The second aim of the study was to evaluate whether the degree of injury sustained by an organism can predict eventual discard survival in the “eurocutter” fishery. The relationship between injuries and discard survival has been found for invertebrates and fish in other fisheries (e.g. Enever et al., 2008, Benoît et al., 2010, Benoît et al., 2012). The benefit of defining such relevant proxies for discard survival is that they represent a much more cost-effective manner of evaluating and accounting for the various factors that can affect discard survival (e.g., Benoît et al., 2010, Benoît et al., 2012, Davis, 2010).

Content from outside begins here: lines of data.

(** * The evaluation core of the financial-onboarding pipeline

    A shallow embedding of [core/evaluation_generator.py] (the flattener, the
    missing-field stripper, the field comparator, the reconciler and the two
    metric aggregators), of the stripper duplicated in
    [core/conversation_generator.py], of the fence stripper of [core/base.py]
    and of the conversation names of [utils/paths.py], followed by the
    properties the specification states about them and by further properties
    read off the code.

    Conventions of the embedding:
    - a JSON document, as [json.load] returns it, is a [json] tree; a Python
      [dict] inside a document is an association list in insertion order;
    - the flat field maps and the field-result mapping are [gmap]s keyed by
      canonical path (no property below depends on their iteration order);
    - Python text is a [string] of code points below 256 (one [ascii] each),
      on which [str.lower], [str.strip], [str.splitlines] and [\d] are
      modelled code point by code point;
    - [int / int] and the float arithmetic of the metrics are exact rationals
      (no rounding, no infinities); an [int] too large for a float is refused
      where Python refuses it;
    - a Python exception is a [Raise] result. *)

From Stdlib Require Import ZArith QArith Ascii List Lia Lqa DecimalString DecimalNat.
From stdpp Require Import base option list sorting gmap strings fin_maps.

Set Warnings "-register-all".
Close Scope Q_scope.

(** ** Documents *)

Inductive json : Type :=
| JNull
| JBool (b : bool)
| JInt (z : Z)
| JFloat (q : Q)
| JStr (s : string)
| JList (l : list json)
| JDict (d : list (string * json)).

(** Induction over documents, through the lists nested in them. *)
Section json_induction.
Variable P : json → Prop.
Hypothesis Hnull : P JNull.
Hypothesis Hbool : ∀ b, P (JBool b).
Hypothesis Hint : ∀ z, P (JInt z).
Hypothesis Hfloat : ∀ q, P (JFloat q).
Hypothesis Hstr : ∀ s, P (JStr s).
Hypothesis Hlist : ∀ l, Forall P l → P (JList l).
Hypothesis Hdict : ∀ d, Forall (λ kv, P kv.2) d → P (JDict d).

Fixpoint json_ind' (v : json) : P v :=
  match v with
  | JNull => Hnull
  | JBool b => Hbool b
  | JInt z => Hint z
  | JFloat q => Hfloat q
  | JStr s => Hstr s
  | JList l =>
      Hlist l ((fix go (l : list json) : Forall P l :=
                  match l with
                  | [] => Forall_nil_2 P
                  | x :: l' => Forall_cons_2 P x l' (json_ind' x) (go l')
                  end) l)
  | JDict d =>
      Hdict d ((fix go (d : list (string * json)) : Forall (λ kv, P kv.2) d :=
                  match d with
                  | [] => Forall_nil_2 _
                  | (k, x) :: d' => Forall_cons_2 (λ kv, P kv.2) (k, x) d' (json_ind' x) (go d')
                  end) d)
  end.
End json_induction.

(** [isinstance(v, dict)], [isinstance(v, list)], [isinstance(v, (dict, list))]. *)
Definition is_dict (v : json) : bool := match v with JDict _ => true | _ => false end.
Definition is_list (v : json) : bool := match v with JList _ => true | _ => false end.
Definition is_container (v : json) : bool := is_dict v || is_list v.

(** Python exceptions the modelled code can raise. *)
Inductive exn : Type :=
| TypeError | AttributeError | KeyError | IndexError
| FileNotFoundError | JSONDecodeError | PermissionError
| UnicodeDecodeError | OverflowError.

Inductive result (A : Type) : Type :=
| Ok (a : A)
| Raise (e : exn).
Arguments Ok {A} a.
Arguments Raise {A} e.

#[global] Instance result_ret : MRet result := λ A a, Ok a.
#[global] Instance result_bind : MBind result := λ A B f m,
  match m with
  | Ok a => f a
  | Raise e => Raise e
  end.

(** ** Text *)

(** [utils.MISSING_FIELD]. *)
Definition MISSING_FIELD : string := "MISSING INFORMATION".

(** [needle in hay] on [str]. *)
Fixpoint str_contains (needle hay : string) : bool :=
  String.prefix needle hay ||
  match hay with
  | EmptyString => false
  | String _ hay' => str_contains needle hay'
  end.

(** [str.lower] on one code point below 256: the letters A to Z and the
    letters U+00C0 to U+00DE, the multiplication sign U+00D7 apart, move up
    by 32; every other code point stays. *)
Definition lower_code_point (a : ascii) : ascii :=
  let n := nat_of_ascii a in
  if ((65 <=? n)%nat && (n <=? 90)%nat)
     || ((192 <=? n)%nat && (n <=? 222)%nat && negb (n =? 215)%nat)
  then ascii_of_nat (n + 32) else a.

Fixpoint str_lower (s : string) : string :=
  match s with
  | EmptyString => EmptyString
  | String a s' => String (lower_code_point a) (str_lower s')
  end.

(** [str.isspace] on one code point below 256: tab to carriage return, the
    four separators 28 to 31, the space, next line (U+0085) and the
    no-break space (U+00A0). *)
Definition is_whitespace (a : ascii) : bool :=
  let n := nat_of_ascii a in
  ((9 <=? n)%nat && (n <=? 13)%nat) || ((28 <=? n)%nat && (n <=? 32)%nat)
  || (n =? 133)%nat || (n =? 160)%nat.

Fixpoint str_lstrip (s : string) : string :=
  match s with
  | EmptyString => EmptyString
  | String a s' => if is_whitespace a then str_lstrip s' else s
  end.

Fixpoint str_rstrip (s : string) : string :=
  match s with
  | EmptyString => EmptyString
  | String a s' =>
      match str_rstrip s' with
      | EmptyString => if is_whitespace a then EmptyString else String a EmptyString
      | r => String a r
      end
  end.

(** [str.strip()]. *)
Definition str_strip (s : string) : string := str_rstrip (str_lstrip s).

(** [str(i)] for an index. *)
Definition str_of_nat (i : nat) : string := NilZero.string_of_uint (Nat.to_uint i).

(** ** Operators on documents *)

(** [value == s] for a [str] [s]. *)
Definition py_eq_str (value : json) (s : string) : bool :=
  match value with
  | JStr s' => bool_decide (s' = s)
  | _ => false
  end.

(** [d.get(key)] on a dict of a document. *)
Fixpoint dict_get (key : string) (d : list (string * json)) : option json :=
  match d with
  | [] => None
  | (k, v) :: rest => if decide (k = key) then Some v else dict_get key rest
  end.

(** [needle in value] for a [str] [needle]: a substring test on a [str],
    membership on a list, key membership on a dict, and a [TypeError] on
    anything else (argument of type int, float, bool or NoneType is not
    iterable). *)
Definition py_in (needle : string) (value : json) : result bool :=
  match value with
  | JStr s => Ok (str_contains needle s)
  | JList l => Ok (existsb (λ x, py_eq_str x needle) l)
  | JDict d => Ok (bool_decide (is_Some (dict_get needle d)))
  | JNull | JBool _ | JInt _ | JFloat _ => Raise TypeError
  end.

(** ** Path-flattener *)

(** [dict(items)]: a later pair overrides an earlier one with the same key. *)
Definition dict_of_items {A} (items : list (string * A)) : gmap string A :=
  list_to_map (reverse items).

(** [f"{parent_key}{sep}{k}" if parent_key else k], with [sep = '.']. *)
Definition child_key (parent_key k : string) : string :=
  if decide (parent_key = "") then k else parent_key +:+ "." +:+ k.

(** [f"{new_key}[{i}]"]. *)
Definition index_key (new_key : string) (i : nat) : string :=
  new_key +:+ "[" +:+ str_of_nat i +:+ "]".

(** [_flatten_dict] on a dict [d]: the list [items] is built by the two
    inner loops and turned into a dict on return. The function calls itself on
    dict values and on dict elements of list values only; any other element of
    a list value is appended as it is. *)
Fixpoint flatten_dict_rec (v : json) (parent_key : string) {struct v} : gmap string json :=
  match v with
  | JDict d =>
      dict_of_items
        ((fix entries (d : list (string * json)) : list (string * json) :=
            match d with
            | [] => []
            | (k, v) :: rest =>
                let new_key := child_key parent_key k in
                match v with
                | JDict _ => map_to_list (flatten_dict_rec v new_key)
                | JList l =>
                    (fix elements (l : list json) (i : nat) : list (string * json) :=
                       match l with
                       | [] => []
                       | item :: l' =>
                           match item with
                           | JDict _ => map_to_list (flatten_dict_rec item (index_key new_key i))
                           | _ => [(index_key new_key i, item)]
                           end ++ elements l' (S i)
                       end) l 0%nat
                | _ => [(new_key, v)]
                end ++ entries rest
            end) d)
  | _ => ∅
  end.

(** The inner loop over a list value, from index [i] on. *)
Fixpoint flatten_elements (new_key : string) (l : list json) (i : nat) : list (string * json) :=
  match l with
  | [] => []
  | item :: l' =>
      match item with
      | JDict _ => map_to_list (flatten_dict_rec item (index_key new_key i))
      | _ => [(index_key new_key i, item)]
      end ++ flatten_elements new_key l' (S i)
  end.

(** What one entry [(k, v)] of a dict adds to [items]. *)
Definition flatten_entry (parent_key : string) (kv : string * json) : list (string * json) :=
  let new_key := child_key parent_key kv.1 in
  match kv.2 with
  | JDict _ => map_to_list (flatten_dict_rec kv.2 new_key)
  | JList l => flatten_elements new_key l 0
  | _ => [(new_key, kv.2)]
  end.

(** The outer loop: [items] after all entries of the dict. *)
Definition flatten_items (parent_key : string) (d : list (string * json)) : list (string * json) :=
  concat (map (flatten_entry parent_key) d).

(** [_flatten_dict(d, parent_key)]: [d.items()] raises [AttributeError] when
    [d] is not a dict. *)
Definition flatten_dict (d : json) (parent_key : string) : result (gmap string json) :=
  match d with
  | JDict _ => Ok (flatten_dict_rec d parent_key)
  | _ => Raise AttributeError
  end.

(** ** Missing-field stripper, on values

    [Evaluator._find_missing_fields] as a function from the document it is
    given to the document it returns and the paths it appends to
    [missing_fields]. (The store-level model, which also tells whether the
    caller's own object is changed, is in [Module Store] below.) *)

(** [value == MISSING_FIELD]. *)
Definition is_missing (v : json) : bool := py_eq_str v MISSING_FIELD.

(** [del data[key]] on a dict: [KeyError] when the key is absent. *)
Fixpoint dict_del (key : string) (d : list (string * json)) : result (list (string * json)) :=
  match d with
  | [] => Raise KeyError
  | (k, v) :: rest =>
      if decide (k = key) then Ok rest
      else rest' ← dict_del key rest; Ok ((k, v) :: rest')
  end.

The third aim of the study was to better understand how discard impacts might be mitigated. While increased selectivity can reduce the catch of non-marketable organisms, reducing fishing impact on them (Broadhurst et al., 2006), certain modifications to fishing operations also have the potential to increase discard survival rates of the organisms for which catch is unavoidable in a particular fishery (e.g. Benoît et al., 2010, Enever et al., 2010). Consequently, understanding the technical, environmental and biological factors that affect discard survival is key to developing effective discard mortality mitigation measures. Main and interacting effects on survival are summarized in Davis (2002). Technical factors relate to capture stressors from different gear types and deployments (e.g. haul duration, catch handling, etc.). Environmental conditions can induce additional stress through changes in e.g. salinity, air and sea surface temperature (Harris and Ulmestrand, 2004, Uhlmann and Broadhurst, 2013). Of the biological factors, especially the size and physiology to withstand stress and injury are important.